Democrats are attempting to recruit veterans as candidates to run for Congress in 2018, as the party seeks to regain power by appealing to middle America’s patriotic voters.
According to POLITICO, the party is now planning its 2018 campaign strategy and on Tuesday met with DCCC leaders and Vote Vets, a left-wing group focused on veterans issues, chaired by Sen. Tammy Duckworth (D-IL,)—an Iraq War veteran who flipped her Senate seat in Illinois last year.
Duckworth recently confirmed that she had spoken to over a dozen veterans about possible House races in either 2018 or 2020, adding that she expects to confirm some of their nominations soon. Two of her nominees include former female helicopter pilots, as the party hopes to attract both male and female members of the military.
“Especially among the younger generation of veterans, you have a community that is far less conservative than people might think,” Duckworth said.
Meanwhile, Rep. Seth Moulton (D-Mass.), also claims to have recruited 22 potential candidates to run in 2018, with some of their nominations currently being finalized.
“I don’t think you have to be a veteran to run for office, but when you’re looking for a group of people who might be able to rise above the bitter partisan gridlock, veterans are a good place to look,” Moulton said.
“Washington seems like a dirty place. But so was Afghanistan. And so was Iraq. And we’re going to clean it up. Donald Trump’s policies are terrible for our national security — what group of people better to point that out than a group of Democratic veterans?” he continued.

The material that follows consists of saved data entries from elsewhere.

(* ===== verification/Windows.v ===== *)
(** * Rotation and the rate windows

    Rotation carries every uid's rate window into the new segment and evicts what
    has left the window on the way.  Here is what that does to the table in
    memory: it only shrinks ([shrunk]), whatever the environment does. *)

From stdpp Require Import base gmap strings list fin_maps sorting.
From Stdlib Require Import ZArith Lia Ascii.
From S2P Require Import Prelude CString Jansson Env Id Sink Request Peer Record Receipt Rate.
From S2P Require Import OpenSet Broker.

Local Open Scope string_scope.
Local Open Scope list_scope.
Local Open Scope Z_scope.

(** ** One charged line *)

(** [after_line uid now nb r r']: from table [r], a line of [nb] bytes was charged to
    [uid] at time [now], and otherwise old entries may have gone. *)
Definition after_line (cfg : rab_config) (uid now nb : Z) (r r' : rates) : Prop :=
  uid_queue r' uid `suffix_of`
    (if rate_max_in_window cfg =? 0 then uid_queue r uid else uid_queue r uid ++ [(now, nb)]) ∧
  g_win_start r' = g_win_start (global_bytes_note cfg now nb r) ∧
  g_win_bytes r' = g_win_bytes (global_bytes_note cfg now nb r).

Lemma global_note_fields cfg now nb r r' :
  g_win_start r' = g_win_start r → g_win_bytes r' = g_win_bytes r →
  g_win_start (global_bytes_note cfg now nb r') = g_win_start (global_bytes_note cfg now nb r) ∧
  g_win_bytes (global_bytes_note cfg now nb r') = g_win_bytes (global_bytes_note cfg now nb r).
Proof.
  intros Hs Hb. unfold global_bytes_note. destruct (_ =? 0); [done|]. cbv zeta. rewrite Hs.
  destruct (_ || _); cbn; by rewrite ?Hb, ?Hs.
Qed.

(** The ring makes room for a new entry by dropping its oldest. *)
Lemma noted_after_line cfg uid now nb r :
  cfg_ok cfg → rates_ok cfg r → in_u32 uid → in_u64 now → in_u64 nb →
  after_line cfg uid now nb r (global_bytes_note cfg now nb (rate_note cfg true uid now nb r)).
Proof.
  intros Hc Hr Hu Hn Hb. destruct (rate_note_spec cfg Hc true uid now nb r Hr Hu Hn Hb)
    as (Hr1 & _ & Hs & Hg & _ & Hzero & Hq).
  split; [|by apply global_note_fields].
  destruct (global_note_spec cfg now nb _ Hr1) as [_ Hfind]. unfold uid_queue at 1. rewrite Hfind.
  fold (uid_queue (rate_note cfg true uid now nb r) uid).
  destruct (Z.eqb_spec (rate_max_in_window cfg) 0) as [Hz|Hz]; [by rewrite Hzero|].
  rewrite Hq by auto. apply suffix_app. case_goal; [|done].
  destruct (uid_queue r uid); [done|by apply suffix_cons_r].
Qed.

Lemma after_line_shrunk cfg uid now nb r0 r r1 r' :
  shrunk cfg r0 r → after_line cfg uid now nb r r1 → shrunk cfg r1 r' →
  after_line cfg uid now nb r0 r'.
Proof.
  intros [_ _ Hs Hg Hq] (Hq1 & Hs1 & Hg1) [_ _ Hs' Hg' Hq'].
  destruct (global_note_fields cfg now nb r0 r Hs Hg) as [Hs2 Hg2]. split; [|split; congruence].
  etrans; [apply Hq'|]. etrans; [apply Hq1|]. destruct (_ =? 0); [done|by apply suffix_app].
Qed.

(** Counting an open intent does not move the windows. *)
Lemma after_line_from cfg uid now nb r0 r r1 :
  uid_queue r uid = uid_queue r0 uid → g_win_start r = g_win_start r0 →
  g_win_bytes r = g_win_bytes r0 → after_line cfg uid now nb r r1 → after_line cfg uid now nb r0 r1.
Proof.
  intros Hq Hs Hg (Hq1 & Hs1 & Hg1). rewrite Hq in Hq1.
  destruct (global_note_fields cfg now nb r0 r Hs Hg) as [Hs2 Hg2]. split; [done|split; congruence].
Qed.

(** ** Computations that only shrink the table *)

Definition shrinks {A} (m : M sys A) : Prop :=
  ∀ s, cfg_ok (b_cfg (s_b s)) → rates_ok (b_cfg (s_b s)) (b_rates (s_b s)) →
    b_cfg (s_b (m s).2) = b_cfg (s_b s) ∧
    shrunk (b_cfg (s_b s)) (b_rates (s_b s)) (b_rates (s_b (m s).2)).

Lemma sh_same {A} (m : M sys A) :
  (∀ s, b_cfg (s_b (m s).2) = b_cfg (s_b s) ∧ b_rates (s_b (m s).2) = b_rates (s_b s)) → shrinks m.
Proof. intros Hm s _ Hr. destruct (Hm s) as [-> ->]. split; [done|by apply shrunk_refl]. Qed.

Lemma sh_ret {A} (a : A) : shrinks (mreturn a).
Proof. by apply sh_same. Qed.

Lemma sh_bind {A B} (m : M sys A) (k : A → M sys B) :
  shrinks m → (∀ a, shrinks (k a)) → shrinks (mbnd m k).
Proof.
  intros Hm Hk s Hc Hr. unfold mbnd. destruct (Hm s Hc Hr) as [Hc1 Hr1]. destruct (m s) as [a s1].
  cbn [snd] in *. destruct (Hk a s1) as [Hc2 Hr2]; [by rewrite Hc1|rewrite Hc1; apply Hr1|].
  rewrite Hc1 in *. split; [done|by eapply shrunk_trans].
Qed.

Lemma sh_lift {A} (m : M world A) : shrinks (liftW m).
Proof. apply sh_same. intros s. unfold liftW, zoom. by destruct (m (s_w s)). Qed.

Lemma sh_modb g : (∀ b, b_cfg (g b) = b_cfg b ∧ b_rates (g b) = b_rates b) → shrinks (modb g).
Proof. intros Hg. apply sh_same. intros [w b]. apply Hg. Qed.

Lemma sh_getb : shrinks getb.
Proof. by apply sh_same. Qed.

Lemma wp_shrinks {A} (m : M sys A) s :
  shrinks m → cfg_ok (b_cfg (s_b s)) → rates_ok (b_cfg (s_b s)) (b_rates (s_b s)) →
  wp m (λ _ s', b_cfg (s_b s') = b_cfg (s_b s) ∧
                shrunk (b_cfg (s_b s)) (b_rates (s_b s)) (b_rates (s_b s'))) s.
Proof. intros Hm. apply Hm. Qed.

Create HintDb shrinks.
#[export] Hint Resolve sh_ret sh_lift sh_getb : shrinks.
#[export] Hint Extern 2 (shrinks (modb _)) => apply sh_modb; by intros ? : shrinks.

Ltac shrinks_tac :=
  intros; repeat first
  [ solve [eauto 2 with shrinks]
  | match goal with |- shrinks (mbnd _ _) => apply sh_bind; [|intros ?] end
  | match goal with |- shrinks (match ?x with _ => _ end) => destruct x end
  | match goal with |- shrinks (let '(_, _) := ?x in _) => destruct x end
  | progress cbv zeta ].

Section Shrinks.
Context `{JanssonLaws} `{Sha256} {E : env}.

Lemma sh_alloc : shrinks alloc.
Proof. unfold alloc. shrinks_tac. Qed.
Lemma sh_clock : shrinks clock.
Proof. unfold clock. shrinks_tac. Qed.
#[local] Hint Resolve sh_alloc sh_clock : shrinks.

Lemma sh_built o : shrinks (built o).
Proof. unfold built. shrinks_tac. Qed.

Lemma sh_collect b ds acc cap : shrinks (collect_archives b ds acc cap).
Proof. revert acc cap. induction ds as [|[p i] ds IH]; intros; cbn [collect_archives]; shrinks_tac. Qed.

Lemma sh_prune cfg es n t p : shrinks (prune_archives cfg es n t p).
Proof. revert n t p. induction es as [|e es IH]; intros; cbn [prune_archives]; shrinks_tac. Qed.
#[local] Hint Resolve sh_built sh_collect sh_prune : shrinks.

Lemma sh_carry_intents fd ps : shrinks (carry_intents fd ps).
Proof. induction ps as [|p ps IH]; cbn [carry_intents]; shrinks_tac. Qed.

Lemma sh_retention : shrinks apply_retention.
Proof. unfold apply_retention. shrinks_tac. Qed.

(** The carry loop: entries [us] of the table [r0] it started with, written back
    evicted; [r] is the table by now. *)
Lemma carry_uids_shrunk us fd th r0 b w :
  cfg_ok (b_cfg b) → rates_ok (b_cfg b) r0 → shrunk (b_cfg b) r0 (b_rates b) →
  (∀ v u, uid_find r0 v = Some u → ∃ u', uid_find (b_rates b) v = Some u') →
  Forall (λ u, uid_find r0 (u_uid u) = Some u) us →
  wp (carry_uids fd th us)
     (λ _ s', b_cfg (s_b s') = b_cfg b ∧ shrunk (b_cfg b) r0 (b_rates (s_b s'))) (Sys w b).
Proof.
  intros Hcfg Hr0. revert b w Hcfg Hr0. induction us as [|u us IH]; intros b w Hcfg Hr0 Hsh Hfind Hus;
    cbn [carry_uids]; [by apply wp_ret|].
  inversion Hus as [|? ? Hu Hus']; subst.
  destruct (uid_find_Some _ _ _ _ Hr0 Hu) as (_ & Hring & Hcap & _ & Hwf).
  destruct (uid_evict_spec u th Hring) as (Hring' & Hq & Hu' & Ho' & Hc').
  pose proof (uid_evict_wf u th Hwf) as Hwf'. destruct (Hfind _ _ Hu) as [v Hv].
  destruct (uid_store_spec (b_cfg b) (b_rates b) (u_uid u) v (uid_evict u th)) as (Hr1 & Hq1 & Ho1 & Hs1 & Hb1);
    [apply Hsh|done|done|done|congruence|done|].
  set (r1 := uid_store (b_rates b) (uid_evict u th)) in *.
  assert (Hsh1 : shrunk (b_cfg b) r0 r1).
  { destruct Hsh as [? Ho0 Hs0 Hb0 Hq0]. split; [done| |congruence..|]; intros x.
    - rewrite Ho1. destruct (Z.eqb_spec (u_uid u) x) as [<-|]; [|done].
      rewrite Ho'. unfold uid_open_count. by rewrite Hu.
    - rewrite Hq1. destruct (Z.eqb_spec (u_uid u) x) as [<-|]; [|done].
      rewrite Hq. unfold uid_queue. rewrite Hu. apply drop_old_suffix. }
  assert (Hfind1 : ∀ x y, uid_find r0 x = Some y → ∃ y', uid_find r1 x = Some y').
  { intros x y Hx. destruct (Hfind _ _ Hx) as [y' Hy']. unfold r1. rewrite (uid_find_store (b_cfg b)).
    - destruct (_ =? _); eauto.
    - apply Hsh.
    - rewrite Hu'. destruct (uid_find_Some _ _ _ _ (sh_ok _ _ _ Hsh) Hv) as (He & _ & _ & Hin & _).
      rewrite <- He at 1. apply list_elem_of_In, in_map, list_elem_of_In. done. }
  apply wp_bind, wp_modb. fold r1.
  assert (Hgo : ∀ w1, wp (carry_uids fd th us)
     (λ _ s', b_cfg (s_b s') = b_cfg b ∧ shrunk (b_cfg b) r0 (b_rates (s_b s')))
     (Sys w1 (set_rates b r1))) by (intros w1; by apply (IH (set_rates b r1) w1)).
  destruct (_ =? 0); [apply Hgo|].
  destruct w as [t f]. apply wp_bind, wp_built. intros line t2 _ _ _.
  destruct line as [line|]; [|by apply wp_ret].
  apply wp_bind, wp_liftW. unfold wp. destruct (rab_sink_append fd _ _) as [ok w2]. cbn [fst snd].
  destruct ok; [apply Hgo|by split].
Qed.

(** Every entry of the table is found under its uid. *)
Lemma table_found cfg r :
  rates_ok cfg r → Forall (λ u, uid_find r (u_uid u) = Some u) (concat (bkt_uid r)).
Proof.
  intros Hr. apply Forall_forall. intros u Hu.
  apply list_elem_of_In, in_concat in Hu as (c & Hc & Hu).
  apply list_elem_of_In, list_elem_of_lookup in Hc as [i Hi]. apply list_elem_of_In in Hu.
  destruct (rk_ring _ _ Hr _ _ _ Hi Hu) as (_ & _ & Hs & _).
  pose proof (chain_lookup cfg r (u_uid u) Hr) as Hlk. rewrite Hs, Hi in Hlk. injection Hlk as Hlk.
  pose proof (rk_nodup _ _ Hr _ _ Hi) as Hnd. unfold uid_find. rewrite <- Hlk. clear -Hu Hnd.
  induction c as [|v c IH]; [by apply elem_of_nil in Hu|]. cbn. inversion Hnd as [|? ? Hv Hnd']; subst.
  apply elem_of_cons in Hu as [->|Hu]; [by rewrite Z.eqb_refl|].
  destruct (Z.eqb_spec (u_uid v) (u_uid u)) as [He|]; [|by apply IH].
  destruct Hv. rewrite He. apply list_elem_of_In, in_map, list_elem_of_In. done.
Qed.

Lemma sh_write_carries fd : shrinks (write_rate_carries fd).
Proof.
  unfold write_rate_carries. apply sh_bind; [shrinks_tac|]. intros b0.
  destruct (_ =? 0); [shrinks_tac|]. apply sh_bind; [shrinks_tac|]. intros now.
  intros [w b] Hc Hr. apply (carry_uids_shrunk _ fd (win_th (b_cfg b) now) (b_rates b) b w); try done.
  - eauto.
  - by eapply table_found.
Qed.
#[local] Hint Resolve sh_carry_intents sh_retention sh_write_carries : shrinks.

(** Rotation, successful or abandoned, takes nothing from a uid's window but its
    oldest entries and leaves the global byte window alone. *)
Lemma sh_maybe_rotate : shrinks maybe_rotate.
Proof. unfold maybe_rotate, rotate, rotate_swap, abandon. shrinks_tac. Qed.
End Shrinks.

The move suggests that Democrats plan to launch a two-pronged attack on the Republican majority in 2018, combining candidates who vehemently oppose Donald Trump, as well as trying to widen their appeal to America’s patriotic underclass, who have deserted the party in past elections.
One of the core elements of Donald Trump’s presidential campaign was his promise to look after and protect veterans’ interests neglected by Obama. A report in 2015 revealed that more than 30,000 veterans may have died while waiting for health care treatment.
Voting records after the election showed that Trump won the veteran vote by a landslide of 61 percent to 34 percent, translating into 4.8 million more votes over Hillary Clinton.
Before the election, Trump was endorsed by 88 retired U.S. generals and admirals, who in an open letter attacked Hillary Clinton as a person “substantially responsible for the hollowing out of our military and the burgeoning threats facing our country around the world.”